As more and more women wait longer to start a family, many find out that they’ll need help to conceive. Unfortunately, these couples are often shocked to discover how much fertility treatments actually cost.

Keep reading to understand how much fertility treatments cost, how to find coverage for those treatments, and if you’ll have to pay extra taxes on those benefits.  

Cost of Fertility Treatments  

The average amount that people will spend on fertility treatments depends on what treatment they receive. Here are the most popular treatment types: 

Oral Medications

Some women who are having trouble getting pregnant will be prescribed oral medications to take before going a more invasive route. These drugs can cost several hundred dollars in total, depending on how long a person takes them for and what their insurance covers. 

People can often find generic prescriptions for less or use discount prescription suppliers like Cost Plus Drugs

IUI 

Some couples experiencing fertility problems will start with an IUI cycle before resorting to IVF.  IUI requires that the woman take medication to encourage egg production before being inseminated with sperm in the clinic. 

IUI typically costs between $500 and $4,000 per cycle, depending on the medication used, monitoring visits, and other factors.

IVF

The IVF process involves the woman receiving injections over the course of eight to 14 days to stimulate egg production. Once the eggs have matured, the reproductive endocrinologist retrieves them. The eggs will then be fertilized with the partner’s or donor’s sperm to create embryos. If there are any viable embryos, the doctor will then implant them into the woman. 

The average cost of an IVF cycle is around $23,000, including medication, ultrasounds, genetic testing, and the egg retrieval itself. This may also include the cost of storing embryos for a certain period of time.

Unfortunately, many women will need more than one IVF cycle to get pregnant. According to research from Australia, women between 30 and 31 had a 48% chance of having a baby after just one IVF cycle, whereas women between 34 and 35 had a 40% chance of having a baby after one IVF cycle. This means many couples will need to spend more than $50,000 on IVF to get pregnant. 

Employer Coverage for Fertility Treatments 

Some companies may cover a certain number of IUI or IVF cycles, while others provide an annual or lifetime maximum for fertility treatments. Often, a person needs to work at the company for a minimum amount of time to qualify for these benefits.

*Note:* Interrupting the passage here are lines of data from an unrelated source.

(** X9. How [buildUrl] uses the base URL. It is ignored when the target is
    an absolute URL and when it is the empty string. Otherwise the target
    is appended to it with exactly one slash between them where the base
    ends in at most one slash and the target starts with at most one: with
    or without a slash at the end of the base, with or without a slash at
    the start of the target, the URL is the one built from
    [base/target]. *)
Theorem baseURL_resolution :
  (forall P target opts ps u,
      URL_new P target None = Some u ->
      buildUrl P target opts ps
      = buildUrl P target (Options.set_baseURL opts None) ps)
  /\ (forall P target opts ps,
         buildUrl P target (Options.set_baseURL opts (Some "")) ps
         = buildUrl P target (Options.set_baseURL opts None) ps)
  /\ (forall P opts b p ps,
         URL_new P p None = None ->
         URL_new P ("/" ++ p) None = None ->
         b <> "" ->
         Str.strip_trailing_slash b = b ->
         Str.strip_leading_slash p = p ->
         let joined := buildUrl P (b ++ "/" ++ p) Options.empty ps in
         buildUrl P p (Options.set_baseURL opts (Some b)) ps = joined
         /\ buildUrl P ("/" ++ p) (Options.set_baseURL opts (Some b)) ps
            = joined
         /\ buildUrl P p (Options.set_baseURL opts (Some (b ++ "/"))) ps
            = joined
         /\ buildUrl P ("/" ++ p) (Options.set_baseURL opts (Some (b ++ "/")))
              ps
            = joined).
Proof.
  split; [|split].
  - intros P target opts ps u Habs. unfold buildUrl, urlInstance_of.
    cbn [Options.baseURL Options.set_baseURL].
    destruct (Options.baseURL opts) as [b|]; [|reflexivity].
    rewrite Habs. cbn [negb]. rewrite andb_false_r. cbv zeta.
    rewrite Habs. reflexivity.
  - intros P target opts ps. reflexivity.
  - intros P opts b p ps Hp Hsp Hb Hbs Hps joined.
    assert (Hb' : (b ++ "/") <> "") by (destruct b; discriminate).
    rewrite (buildUrl_joined P opts p b ps Hp Hb).
    rewrite (buildUrl_joined P opts ("/" ++ p) b ps Hsp Hb).
    rewrite (buildUrl_joined P opts p (b ++ "/") ps Hp Hb').
    rewrite (buildUrl_joined P opts ("/" ++ p) (b ++ "/") ps Hsp Hb').
    rewrite strip_trailing_slash_app, Hbs, Hps.
    change (Str.strip_leading_slash ("/" ++ p)) with p.
    repeat split.
Qed.

Lemma baseURL_resolution_witness :
  URL_new Reference.platform "users" None = None
  /\ URL_new Reference.platform "/users" None = None
  /\ buildUrl Reference.platform "/users"
       (Options.set_baseURL Options.empty (Some "https://api.test/")) []
     = Some "https://api.test/users".
Proof.
  split; [reflexivity|]. split; [reflexivity|].
  exact (eq_trans
           (proj2 (proj2 (proj2
              (proj2 (proj2 baseURL_resolution) Reference.platform
                 Options.empty "https://api.test" "users" []
                 eq_refl eq_refl ltac:(discriminate) eq_refl eq_refl))))
           eq_refl).
Defined.

(* ------------------------------------------------------------------ *)
(** * The verbs without a body *)

(** X10. The instance that [get], [delete], [head] and [options] build and
    run is a new, unconsumed one (the constructor does not throw on a
    constructed receiver) that differs from the receiver by its method
    alone: the configured headers, body, signal and other request fields,
    the final URL, the timeout, the retry settings and the transport are
    the receiver's. *)
Theorem plain_verbs_keep_configuration P target opts self method :
  new_NeatFetch P target opts = Some self ->
  exists i,
    verb_instance P self method = Some i
    /\ ri_method (requestInit i) = Some method
    /\ ri_headers (requestInit i) = ri_headers (requestInit self)
    /\ ri_body (requestInit i) = ri_body (requestInit self)
    /\ ri_signal (requestInit i) = ri_signal (requestInit self)
    /\ ri_rest (requestInit i) = ri_rest (requestInit self)
    /\ finalUrl i = finalUrl self
    /\ headersObj i = headersObj self
    /\ timeoutMs i = timeoutMs self
    /\ retryCount i = retryCount self
    /\ retryDelayMs i = retryDelayMs self
    /\ fetchFn i = fetchFn self
    /\ executionPromise i = None.
Proof.
  intros Hnew.
  pose proof (new_NeatFetch_ready P _ _ _ Hnew) as Hready.
  destruct (new_NeatFetch_fields _ _ _ _ Hnew)
    as (Hurl & Hopts & Hps & Hri & Hto & Hrc & Hrd & Hho & _ & Hf & Hb).
  destruct (new_NeatFetch_like P self
              (Options.set_method (fetchOptions self) (Some method))
              Hready eq_refl eq_refl) as (i & Hi & _ & Hmemo).
  exists i. split; [exact Hi|].
  destruct (new_NeatFetch_fields _ _ _ _ Hi)
    as (_ & _ & Hps' & Hri' & Hto' & Hrc' & Hrd' & Hho' & _ & Hf' & Hb').
  cbn [Options.set_method Options.params Options.timeout Options.retry
       Options.retryDelay Options.headers Options.fetchFn] in *.
  rewrite Hopts in *.
  rewrite Hri', Hri.
  repeat (split; [reflexivity|]).
  split.
  { rewrite Hps', <- Hps, Hurl in Hb'.
    rewrite (buildUrl_like P target (Options.set_method opts (Some method))
               opts (params self) eq_refl) in Hb'.
    congruence. }
  split; [congruence|]. split; [congruence|]. split; [congruence|].
  split; [congruence|]. split; [congruence|exact Hmemo].
Qed.

Lemma plain_verbs_keep_configuration_witness :
  new_NeatFetch Reference.platform "https://api.test/users"
    (authorized_options (answering 10 (bare_response 200)))
  = Some authorized
  /\ exists i,
       verb_instance Reference.platform authorized "DELETE" = Some i
       /\ ri_method (requestInit i) = Some "DELETE"
       /\ ri_headers (requestInit i)
          = Some (HeadersRecord [("Authorization", "Bearer t0k3n")]).
Proof.
  split; [reflexivity|].
  destruct (plain_verbs_keep_configuration Reference.platform
              "https://api.test/users"
              (authorized_options (answering 10 (bare_response 200)))
              authorized "DELETE" eq_refl)
    as (i & Hi & Hm & Hh & _).
  exists i. split; [exact Hi|]. split; [exact Hm|exact Hh].
Defined.

(* ------------------------------------------------------------------ *)
(** * Every verb call is a new execution *)

Section VerbRuns.

Variable P : Platform.

Lemma run_json_world i w :
  executionPromise i = None ->
  snd (run_json P (Some i) w) = snd (executeWithRetry P i 0 w).
Proof.
  intros Hmemo. unfold run_json, json.
  rewrite (execute_first P i w Hmemo). reflexivity.
Qed.

Lemma run_execute_world i w :
  executionPromise i = None ->
  snd (run_execute P (Some i) w) = snd (executeWithRetry P i 0 w).
Proof.
  intros Hmemo. unfold run_execute.
  rewrite (execute_first P i w Hmemo). reflexivity.
Qed.

Lemma verb_calls self method w :
  ready P self ->
  (calls w < calls (snd (run_json P (verb_instance P self method) w)))%nat
  /\ (calls w
      < calls (snd (run_execute P (verb_instance P self method) w)))%nat.
Proof.
  intros Hready. unfold verb_instance.
  destruct (new_NeatFetch_like P self
              (Options.set_method (fetchOptions self) (Some method))
              Hready eq_refl eq_refl) as (i & -> & _ & Hmemo).
  rewrite (run_json_world i w Hmemo), (run_execute_world i w Hmemo).
  split; apply executeWithRetry_calls.
Qed.

Lemma body_verb_calls self method data w :
  ready P self ->
  payload_throws data = false ->
  (calls w < calls (snd (body_verb P self method data w)))%nat.
Proof.
  intros Hready Hdata. unfold body_verb, body_verb_instance.
  destruct (serializeBody_returns self data Hdata) as (b & h & ->).
  destruct (new_NeatFetch_like P self
              (Options.set_headers
                 (Options.set_body
                    (Options.set_method (fetchOptions self) (Some method)) b)
                 (option_map HeadersRecord h))
              Hready eq_refl eq_refl) as (i & -> & _ & Hmemo).
  rewrite (run_json_world i w Hmemo).
  apply executeWithRetry_calls.
Qed.

Lemma serializeBody_throws self data :
  payload_throws data = true ->
  serializeBody self data
  = Throws "TypeError" "The value cannot be serialised as JSON".
Proof.
  intros Hdata. unfold serializeBody. rewrite Hdata.
  destruct data as [v|[k n]]; [destruct v|destruct k];
    try reflexivity; discriminate.
Qed.

Lemma body_verb_throws self method data w :
  payload_throws data = true ->
  body_verb P self method data w
  = (Rejected (type_error "The value cannot be serialised as JSON"), w).
Proof.
  intros Hdata. unfold body_verb.
  rewrite (serializeBody_throws self data Hdata). reflexivity.
Qed.

End VerbRuns.

(** X11. A verb call never reuses a result: on a ready instance, also one
    that has been consumed and holds a memoised result, each of [get],
    [delete], [head] and [options] makes at least one transport call of its
    own, and so does each of [post], [put] and [patch] with a payload that
    [JSON.stringify] accepts. With a payload on which it throws, they
    reject with what it threw and make no transport call. *)
Theorem verbs_run_anew P self data w :
  ready P self ->
  (calls w < calls (snd (get P self w)))%nat
  /\ (payload_throws data = false ->
      (calls w < calls (snd (post P self data w)))%nat
      /\ (calls w < calls (snd (put P self data w)))%nat
      /\ (calls w < calls (snd (patch P self data w)))%nat)
  /\ (payload_throws data = true ->
      let thrown :=
        Rejected (type_error "The value cannot be serialised as JSON") in
      post P self data w = (thrown, w)
      /\ put P self data w = (thrown, w)
      /\ patch P self data w = (thrown, w))
  /\ (calls w < calls (snd (delete P self w)))%nat
  /\ (calls w < calls (snd (head P self w)))%nat
  /\ (calls w < calls (snd (options P self w)))%nat.
Proof.
  intros Hready.
  split; [exact (proj1 (verb_calls P self "GET" w Hready))|].
  split.
  { intros Hdata.
    split; [exact (body_verb_calls P self "POST" data w Hready Hdata)|].
    split; [exact (body_verb_calls P self "PUT" data w Hready Hdata)|].
    exact (body_verb_calls P self "PATCH" data w Hready Hdata). }
  split.
  { intros Hdata thrown.
    split; [exact (body_verb_throws P self "POST" data w Hdata)|].
    split; [exact (body_verb_throws P self "PUT" data w Hdata)|].
    exact (body_verb_throws P self "PATCH" data w Hdata). }
  split; [exact (proj2 (verb_calls P self "DELETE" w Hready))|].
  split; [exact (proj2 (verb_calls P self "HEAD" w Hready))|].
  exact (proj2 (verb_calls P self "OPTIONS" w Hready)).
Qed.

Lemma verbs_run_anew_witness :
  ready Reference.platform
    (snd (fst (execute Reference.platform no_content w0)))
  /\ executionPromise (snd (fst (execute Reference.platform no_content w0)))
     = Some (Settled (Some (bare_response 204), None))
  /\ calls (snd (execute Reference.platform no_content w0)) = 1%nat
  /\ (1 < calls (snd (get Reference.platform
                        (snd (fst (execute Reference.platform no_content
                                     w0)))
                        (snd (execute Reference.platform no_content w0)))))%nat.
Proof.
  assert (Hready : ready Reference.platform
                     (snd (fst (execute Reference.platform no_content w0)))).
  { eexists. reflexivity. }
  split; [exact Hready|]. split; [reflexivity|]. split; [reflexivity|].
  exact (proj1 (verbs_run_anew Reference.platform _ ada
                  (snd (execute Reference.platform no_content w0)) Hready)).
Defined.

(* ------------------------------------------------------------------ *)
(** * What a run does *)

(** X12. A run from attempt 0 makes at least one transport call and at most
    one more than the retry count, whatever the transport answers; with a
    retry count of 0 or less it makes exactly one. *)
Theorem attempts_are_bounded P self w :
  (calls w + 1 <= calls (snd (executeWithRetry P self 0 w)))%nat
  /\ (calls (snd (executeWithRetry P self 0 w))
      <= calls w + Z.to_nat (retryCount self) + 1)%nat.
Proof.
  split.
  - pose proof (executeWithRetry_calls P self 0 w). lia.
  - pose proof (executeWithRetry_calls_le P self 0 w) as H.
    rewrite Z.sub_0_r in H. exact H.
Qed.


Lemma requests_of_app self a b :
  requests_of self a -> requests_of self b -> requests_of self (a ++ b).
Proof.
  intros Ha Hb n u init Hin.
  apply in_app_or in Hin. destruct Hin; [eapply Ha|eapply Hb]; eassumption.
Qed.

Lemma requests_of_sleeps self s :
  s = [] \/ (exists ms, s = [EvSleep ms]) -> requests_of self s.
Proof.
  intros [->|[ms ->]] n u init Hin; simpl in Hin.
  - contradiction.
  - destruct Hin as [Hin|[]]. discriminate.
Qed.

Fortunately, research has found that companies are starting to increase fertility treatment coverage. In 2020, 28% of companies with more than 500 employees covered IVF, compared to 23% in 2015.

Some major companies even provide coverage for minimum-wage employees. For example, both part-time and full-time Starbucks employees can receive up to $25,000 per IVF cycle, with an extra $10,000 for IVF medications. Walmart offers a $20,000-lifetime limit for fertility treatments for its employees. 

State Coverage

While the federal government and most states still do not require that insurance companies cover fertility treatments, the following states do require that insurance companies offer some kind of fertility coverage:

  • Arkansas
  • California
  • Colorado
  • Connecticut
  • Delaware
  • Hawaii
  • Illinois
  • Kentucky
  • Louisiana
  • Maine
  • Maryland
  • Massachusetts
  • Montana
  • New Hampshire
  • New Jersey
  • New York
  • Ohio
  • Rhode Island
  • Texas
  • Utah
  • West Virginia

Coverage may vary from state to state. For example, some states only require that companies with at least 25 employees provide coverage, whereas others have a 50-employee minimum. Also, you may need to have an infertility diagnosis to qualify. Policies may also exclude most LGTBQ+ couples, as well as trans individuals. 

Tax Benefits and Consequences 

There’s some hope for couples spending a fortune to get pregnant. The IRS allows a special deduction for any amount used for medical expenses that is more than 7.5% of your Adjusted Gross Income (AGI). 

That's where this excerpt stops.